• [What is needed]:
Through the line that contains "[pixel_map] and write", return the data below exactly, starting at its first line; leave the rest out.
Start of Material to process
(* ===== verification/Sweep.v ===== *)
(** * Sweeping a window over a picture

    What the filters of pr04 and pr05 share: statements of methods of [myppm] that read
    [pixel_map] and write [new_map], and the lemma that describes a nest of loops writing
    one pixel of [new_map] in each round by what it does to a single pixel.  Windows are
    summed and minimised over the list of their positions. *)

From S2P Require Import Prelude CMem Double Raster Ppm.
From Stdlib Require Import ZArith Lia.
From stdpp Require Import base list numbers.
Import Double Raster Ppm.
Open Scope Z_scope.

Module Sweep.

Abbreviation P := (M myppm).
Definition this : P myppm := fun p => Done p p.
Definition modify (f : myppm -> myppm) : P unit := fun p => Done tt (f p).

(** An [int] result. *)
Definition int_of (z : Z) : P Z := if (INT_MIN <=? z) && (z <=? INT_MAX) then ret z else undef IntOverflow.

Lemma int_of_ok z p : INT_MIN <= z <= INT_MAX -> int_of z p = Done z p.
Proof. intros Hz. unfold int_of. by rewrite (proj2 (Z.leb_le _ _)), (proj2 (Z.leb_le _ _)) by lia. Qed.

(** [pixel_map[index]] and [new_map[index] = v]. *)
Definition pixel (index : Z) : P RGB := let* p := this in expect OutOfBounds (fetch (pixel_map p) index).
Definition set_new (index : Z) (v : RGB) : P unit := fun p =>
  if inside (new_map p) index then Done tt (set_new_map (<[Z.to_nat index := v]> (new_map p)) p) else Undef OutOfBounds p.

(** ** Sweeping a picture *)

(** The pixel at row [y] and column [x] of an array with rows of [w] pixels. *)
Definition black : RGB := mk_RGB 0 0 0.
Definition at_ (m : list RGB) (w y x : Z) : RGB := default black (m !! idx w y x).

Lemma fetch_at m w h y x : length m = Z.to_nat (w * h) -> 0 <= y < h -> 0 <= x < w -> fetch m (y * w + x) = Some (at_ m w y x).
Proof.
  intros Hm Hy Hx. pose proof (idx_bound w h y x Hx Hy). rewrite fetch_idx by lia. unfold at_.
  destruct (lookup_lt_is_Some_2 m (idx w y x)) as [c Hc]; [unfold idx; lia |]. by rewrite Hc.
Qed.

Lemma at_byte m w y x : Forall byte_pixel m -> byte_pixel (at_ m w y x).
Proof.
  intros Hm. unfold at_. destruct (m !! idx w y x) as [c |] eqn:Hc; [by apply (list.Forall_lookup_1 _ _ _ _ Hm Hc) | done].
Qed.

Lemma fold_new_map {A} (T : list RGB -> A -> list RGB) l p :
  fold_left (fun s c => set_new_map (T (new_map s) c) s) l p = set_new_map (fold_left T l (new_map p)) p.
Proof. revert p. induction l as [| c l IH]; intros p; cbn [fold_left]; [by destruct p |]. by rewrite IH. Qed.

(** Two nested loops that write one pixel of [new_map] in each round. *)
Lemma sweep (body : Z -> Z -> P unit) (val : Z -> Z -> RGB) p y0 y1 x0 x1 :
  0 <= y0 -> y1 <= height p -> 0 <= x0 -> x1 <= width p -> length (new_map p) = Z.to_nat (width p * height p) ->
  (forall m y x, length m = length (new_map p) -> y0 <= y < y1 -> x0 <= x < x1 ->
    body y x (set_new_map m p) = Done tt (set_new_map (<[idx (width p) y x := val y x]> m) p)) ->
  exists m, for_up y0 y1 (fun y => for_up x0 x1 (body y)) p = Done tt (set_new_map m p) /\
    length m = length (new_map p) /\
    forall y x, 0 <= y < height p -> 0 <= x < width p -> m !! idx (width p) y x =
      if (y0 <=? y) && (y <? y1) && (x0 <=? x) && (x <? x1) then Some (val y x) else new_map p !! idx (width p) y x.
Proof.
  intros Hy0 Hy1 Hx0 Hx1 Hlen Hbody. set (w := width p) in *.
  set (T := touch (fun c : Z * Z => Some (idx w c.1 c.2)) (fun c _ => val c.1 c.2)).
  set (cs := cells y0 y1 x0 x1). exists (fold_left T cs (new_map p)).
  unfold for_up. rewrite (for_each_nest (seqZ y0 (y1 - y0)) (fun _ => seqZ x0 (x1 - x0)) body). fold (cells y0 y1 x0 x1). fold cs.
  destruct (for_each_fold (fun s => exists m, s = set_new_map m p /\ length m = length (new_map p))
    (fun c s => set_new_map (T (new_map s) c) s) cs (fun c => body c.1 c.2) p) as [Hrun _].
  - exists (new_map p). split; [by destruct p | done].
  - intros c s Hc (m & -> & Hm). apply elem_of_cells in Hc as [Hcy Hcx]. rewrite Hbody by done.
    unfold T, touch. cbn [new_map set_new_map]. rewrite <- insert_alter. split; [done |].
    eexists. split; [reflexivity |]. by rewrite length_insert.
  - rewrite Hrun. split.
    { f_equal. apply fold_new_map. }
    split; [apply touch_length |]. intros y x Hy Hx.
    destruct ((y0 <=? y) && (y <? y1) && (x0 <=? x) && (x <? x1)) eqn:Hin.
    + rewrite !andb_true_iff, !Z.leb_le, !Z.ltb_lt in Hin. unfold T. rewrite (touch_hit _ _ _ _ _ (y, x)); cbn [fst snd].
      * destruct (lookup_lt_is_Some_2 (new_map p) (idx w y x)) as [c ->]; [| done].
        rewrite Hlen. unfold idx. pose proof (idx_bound w (height p) y x). lia.
      * apply NoDup_cells.
      * apply elem_of_cells. cbn [fst snd]. lia.
      * done.
      * intros [y' x'] Hc He. apply elem_of_cells in Hc as [Hcy Hcx]. cbn [fst snd] in *. injection He as He.
        apply idx_inj in He as [-> ->]; [done | lia..].
    + unfold T. apply touch_miss. intros [y' x'] Hc He. apply elem_of_cells in Hc as [Hcy Hcx]. cbn [fst snd] in *. injection He as He.
      apply idx_inj in He as [-> ->]; [| lia..].
      rewrite !andb_false_iff, !Z.leb_gt, !Z.ltb_ge in Hin. lia.
Qed.

(** ** Windows *)

(** The positions of a window, in the order of the loops ([yk] outside) and in the order
    of the kernel's rows. *)
Definition window (size : Z) : list (Z * Z) := cells 0 size 0 size.
Definition turn (c : Z * Z) : Z * Z := (c.2, c.1).

Lemma window_turn size : turn <$> window size ≡ₚ window size.
Proof.
  apply NoDup_Permutation.
  - apply NoDup_fmap_2; [| apply NoDup_cells]. intros [a b] [c d] [= -> ->]. done.
  - apply NoDup_cells.
  - intros [a b]. rewrite list_elem_of_fmap. unfold window. split.
    + intros ([c d] & [= -> ->] & Hc). apply elem_of_cells in Hc. apply elem_of_cells. cbn [fst snd] in *. lia.
    + intros Hc. exists (b, a). split; [done |]. apply elem_of_cells in Hc. apply elem_of_cells. cbn [fst snd] in *. lia.
Qed.

Definition sumZ (l : list Z) : Z := foldr Z.add 0 l.

#[export] Instance sumZ_proper : Proper ((≡ₚ) ==> (=)) sumZ.
Proof. intros l l' H. unfold sumZ. induction H; simpl; lia. Qed.

Lemma sumZ_app l l' : sumZ (l ++ l') = sumZ l + sumZ l'.
Proof. unfold sumZ. induction l; simpl; lia. Qed.

Lemma sumZ_nonneg l : Forall (fun x => 0 <= x) l -> 0 <= sumZ l.
Proof. unfold sumZ. induction 1; simpl; lia. Qed.

(** A sum of products with factors between 0 and 255. *)
Lemma sumZ_weighted {A} (f k : A -> Z) l : (forall a, a ∈ l -> 0 <= f a <= 255) ->
  Z.abs (sumZ ((fun a => f a * k a) <$> l)) <= 255 * sumZ ((fun a => Z.abs (k a)) <$> l).
Proof.
  unfold sumZ. induction l as [| a l IH]; intros Hf; [done |]. cbn [fmap list_fmap foldr].
  assert (Z.abs (foldr Z.add 0 ((fun a => f a * k a) <$> l)) <= 255 * foldr Z.add 0 ((fun a => Z.abs (k a)) <$> l))
    by (apply IH; intros; apply Hf; by right).
  pose proof (Hf a ltac:(left)). assert (Z.abs (f a * k a) <= 255 * Z.abs (k a)) by (rewrite Z.abs_mul; nia). lia.
Qed.

(** The least value over a list of positions. *)
Definition min_over {A} (g : A -> Z) (l : list A) (a0 : Z) : Z := fold_left (fun a c => Z.min (g c) a) l a0.

Lemma min_over_spec {A} (g : A -> Z) l : forall a0, min_over g l a0 <= a0 /\ (forall c, c ∈ l -> min_over g l a0 <= g c) /\
  (min_over g l a0 = a0 \/ exists c, c ∈ l /\ min_over g l a0 = g c).
Proof.
  induction l as [| c l IH]; intros a0.
  - split; [done |]. split; [intros c Hc; by apply not_elem_of_nil in Hc | by left].
  - unfold min_over in *. cbn [fold_left]. destruct (IH (Z.min (g c) a0)) as (H1 & H2 & H3). split; [lia |]. split.
    + intros c' [-> | Hc']%elem_of_cons; [lia | by apply H2].
    + destruct H3 as [H3 | (c' & Hc' & H3)].
      * destruct (Z.le_gt_cases (g c) a0); [right; exists c; split; [left | lia] | left; lia].
      * right. exists c'. split; [by right | done].
Qed.

(** The three accumulators of an erosion after one more pixel, and after a list of them. *)
Definition lower3 (acc : Z * Z * Z) (q : RGB) : Z * Z * Z :=
  let '(r, g, b) := acc in (Z.min (red q) r, Z.min (green q) g, Z.min (blue q) b).

Lemma lower3_fold {A} (q : A -> RGB) l : forall r g b, fold_left (fun acc c => lower3 acc (q c)) l (r, g, b) =
  (min_over (fun c => red (q c)) l r, min_over (fun c => green (q c)) l g, min_over (fun c => blue (q c)) l b).
Proof. induction l as [| c l IH]; intros r g b; [done |]. cbn [fold_left]. unfold lower3 at 2. by rewrite IH. Qed.

(** A window of odd size around a pixel that is far enough from the border stays inside
    the picture. *)
Lemma window_inside (n w h y x i j : Z) : 0 <= n -> n <= y < h - n -> n <= x < w - n ->
  0 <= i < 2 * n + 1 -> 0 <= j < 2 * n + 1 -> 0 <= y - n + i < h /\ 0 <= x - n + j < w.
Proof. lia. Qed.

Lemma range_of_odd n : 0 <= n -> Z.quot (2 * n + 1 - 1) 2 = n.
Proof. intros Hn. replace (2 * n + 1 - 1) with (n * 2) by lia. by apply Z.quot_mul. Qed.

End Sweep.
(* ===== verification/FilterMain.v ===== *)
(** * The program [pr04]: its commands on a file

    What each command of [pr04.cpp] shows for a PPM file, and what the three convolutions
    do to areas of one colour. *)

From S2P Require Import Prelude CMem Double DoubleRange Raster Ppm PpmRead Sweep Filter.
From Stdlib Require Import ZArith Lia.
From stdpp Require Import base list numbers.
From Stdlib Require String.
Import String.StringSyntax.
Import Double DoubleRange Raster Ppm PpmRead Sweep Filter.
Open Scope Z_scope.

Module FilterMain.

(** ** Areas of one colour *)
Definition total (kernel : list Z) (n : Z) : Z := sumZ ((fun c => kern kernel (c.1 * (2 * n + 1) + c.2)) <$> window (2 * n + 1)).

(** The channel [ch] has the value [v] in the whole window. *)
Definition flat (m : list RGB) (w n y x : Z) (ch : RGB -> Z) (v : Z) : Prop :=
  forall i j, - n <= i <= n -> - n <= j <= n -> ch (at_ m w (y + i) (x + j)) = v.

Lemma flat_sum kernel n m w y x ch v : flat m w n y x ch v -> window_sum kernel n m w y x ch = v * total kernel n.
Proof.
  intros Hf. unfold window_sum, total.
  assert (Hall : forall c, c ∈ window (2 * n + 1) -> ch (at_ m w (y - n + c.1) (x - n + c.2)) = v).
  { intros c Hc. apply elem_of_cells in Hc as [H1 H2].
    replace (y - n + c.1) with (y + (c.1 - n)) by lia. replace (x - n + c.2) with (x + (c.2 - n)) by lia. apply Hf; lia. }
  revert Hall. generalize (window (2 * n + 1)). induction l as [| c l IH]; intros Hall; [unfold sumZ; simpl; lia |].
  cbn [fmap list_fmap]. unfold sumZ in *. cbn [foldr]. rewrite IH by (intros; apply Hall; by right). rewrite Hall by left. lia.
Qed.

(** The tone of an area of colour [v] for a kernel of this total weight. *)
Definition flat_tone (v : Z) : Z := if v <=? 127 then v else u8 (v + 1).

Lemma for_bytes (f : Z -> bool) : forallb f (seqZ 0 256) = true -> forall v, is_byte v -> f v = true.
Proof.
  intros H v Hv. rewrite forallb_forall in H. apply H. apply list_elem_of_In, elem_of_seqZ. unfold is_byte in Hv. lia.
Qed.

Lemma box_tones v : is_byte v -> tone_byte (of_int 1 / of_int 25)%D 255 (v * 25) = flat_tone v.
Proof. intros Hv. apply Z.eqb_eq. revert v Hv. apply for_bytes. vm_compute. reflexivity. Qed.

Lemma motion_tones v : is_byte v -> tone_byte (of_int 1 / of_int 41)%D 0 (v * 41) = flat_tone v.
Proof. intros Hv. apply Z.eqb_eq. revert v Hv. apply for_bytes. vm_compute. reflexivity. Qed.

(** In an area of one colour the box and the motion blur leave the values up to 127
    alone, but make every brighter value one unit brighter, and white black, because
    [remainder] maps to -127..127 and the result is stored in an [unsigned char]; the
    emboss filter makes every such area the grey 129.*)
Lemma flat_areas m w y x ch v :
  is_byte v ->
  (flat m w 2 y x ch v -> tone_byte (of_int 1 / of_int 25)%D 255 (window_sum box_kernel 2 m w y x ch) = flat_tone v) /\
  (flat m w 4 y x ch v -> tone_byte (of_int 1 / of_int 41)%D 0 (window_sum motion_kernel 4 m w y x ch) = flat_tone v) /\
  (flat m w 1 y x ch v -> tone_byte (of_int 1 / of_int 9)%D 128 (window_sum emboss_kernel 1 m w y x ch) = 129) /\
  flat_tone 255 = 0.
Proof.
  intros Hv. split; [| split; [| split; [| done]]]; intros Hf; rewrite (flat_sum _ _ _ _ _ _ _ v Hf).
  - by apply box_tones.
  - by apply motion_tones.
  - change (total emboss_kernel 1) with 0. rewrite Z.mul_0_r. reflexivity.
Qed.

(** ** The commands on a file *)

(** The radius of the window of a command and the colour it gives to a pixel. *)
Definition effect (name : list Z) : option (Z * (list RGB -> Z -> Z -> Z -> RGB)) :=
  if bool_decide (name = lit "convolution") then Some (2, blurred box_kernel 2 (of_int 1 / of_int 25)%D 255)
  else if bool_decide (name = lit "emboss") then Some (1, blurred emboss_kernel 1 (of_int 1 / of_int 9)%D 128)
  else if bool_decide (name = lit "motion") then Some (4, blurred motion_kernel 4 (of_int 1 / of_int 41)%D 0)
  else if bool_decide (name = lit "erosion") then Some (4, fun m w => eroded m w 4)
  else None.

Lemma conv_effect kernel n factor bias0 p : 0 <= n -> length kernel = Z.to_nat ((2 * n + 1) * (2 * n + 1)) ->
  255 * weight kernel n <= INT_MAX -> sized 0 factor -> Z.abs bias0 <= INT_MAX -> ready p ->
  exists p', conv_blur (Some kernel) (2 * n + 1) factor bias0 p = Done tt p' /\
    replaced (width p) (height p) n (blurred kernel n factor bias0 (pixel_map p) (width p)) (new_map p) (new_map p').
Proof.
  intros Hn Hk Hw Hf Hb Hp. destruct (conv_blur_run kernel n factor bias0 p Hn Hk Hw Hf Hb Hp) as (m & Hrun & Hrep).
  eexists. split; [exact Hrun | exact Hrep].
Qed.

Lemma command_effect name n val p : effect name = Some (n, val) -> ready p ->
  exists p', command name p = Done tt p' /\ replaced (width p) (height p) n (val (pixel_map p) (width p)) (new_map p) (new_map p').
Proof.
  intros He Hp. unfold effect in He. unfold command.
  destruct (bool_decide (name = lit "convolution")); [injection He as <- <-; apply (conv_effect box_kernel 2); done |].
  destruct (bool_decide (name = lit "emboss")); [injection He as <- <-; apply (conv_effect emboss_kernel 1); done |].
  destruct (bool_decide (name = lit "motion")); [injection He as <- <-; apply (conv_effect motion_kernel 4); done |].
  destruct (bool_decide (name = lit "erosion")); [| done]. injection He as <- <-.
  destruct Hp as (H1 & H2 & _). destruct (dilation_run p 4) as (m & Hrun & Hlen & Hlook); [done | done | done |].
  exists (set_new_map m p). split; [exact Hrun |]. split; [exact Hlen | exact Hlook].
Qed.

(** For a PPM file whose first byte of pixel data is not [#], [pr04] with one of its
    four commands shows the picture of the file, upside down as it is drawn, with every
    pixel at least the radius of the command's window away from the border replaced by
    the tone of its window (or its minimum) and the border unchanged; with any other
    command it exits with -1, and so it does with fewer than two arguments.*)
Lemma commands_show_file e files name file more w h pic bytes :
  ppm_file w h pic bytes -> files file = Some bytes ->
  match effect name with
  | Some (n, val) => exists p m0, main e files (name :: file :: more) = Done tt p /\
      shown w h pic m0 /\ replaced w h n (val m0 w) m0 (new_map p)
  | None => exists p, main e files (name :: file :: more) = Exited (-1) p
  end /\ main e files [name] = Exited (-1) zeroed.
Proof.
  intros Hppm Hfile. split; [| done]. cbn [main]. rewrite Hfile. unfold ppm_init.
  destruct (ppm_init2_ready e w h pic bytes zeroed Hppm) as (p0 & -> & Hready & <- & <- & Hshown & Hsame).
  destruct (effect name) as [[n val] |] eqn:He.
  - destruct (command_effect name n val p0 He Hready) as (p' & Hrun & Hrep). exists p', (pixel_map p0).
    split; [exact Hrun |]. split; [done |]. by rewrite Hsame in Hrep.
  - exists p0. unfold effect in He. unfold command. repeat (case_bool_decide; [done |]). done.
Qed.

(** ** Instances *)
Lemma flat_areas_witness :
  tone_byte (of_int 1 / of_int 25)%D 255 (window_sum box_kernel 2 (replicate 25 (mk_RGB 255 0 0)) 5 2 2 red) = flat_tone 255.
Proof.
  apply (proj1 (flat_areas (replicate 25 (mk_RGB 255 0 0)) 5 2 2 red 255 ltac:(done))). intros i j Hi Hj. unfold at_.
  rewrite lookup_replicate_2; [done |]. unfold idx. lia.
Defined.

Lemma commands_show_file_witness :
  exists p m0, main junk_env (fun _ => Some (header [] [] (lit "1") (lit "1") (lit "255") ++ [10; 20; 30] ++ [])) [lit "erosion"; lit "a.ppm"] = Done tt p /\
    shown 1 1 [mk_RGB 10 20 30] m0 /\ replaced 1 1 4 (eroded m0 1 4) m0 (new_map p).
Proof.
  apply (proj1 (commands_show_file junk_env (fun _ => Some (header [] [] (lit "1") (lit "1") (lit "255") ++ [10; 20; 30] ++ []))
    (lit "erosion") (lit "a.ppm") [] 1 1 [mk_RGB 10 20 30] _ one_pixel_file eq_refl)).
Defined.

End FilterMain.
End of Material to process
• [Exercise output]:
(* ===== verification/Sweep.v ===== *)
(** * Sweeping a window over a picture

    What the filters of pr04 and pr05 share: statements of methods of [myppm] that read
    [pixel_map] and write [new_map], and the lemma that describes a nest of loops writing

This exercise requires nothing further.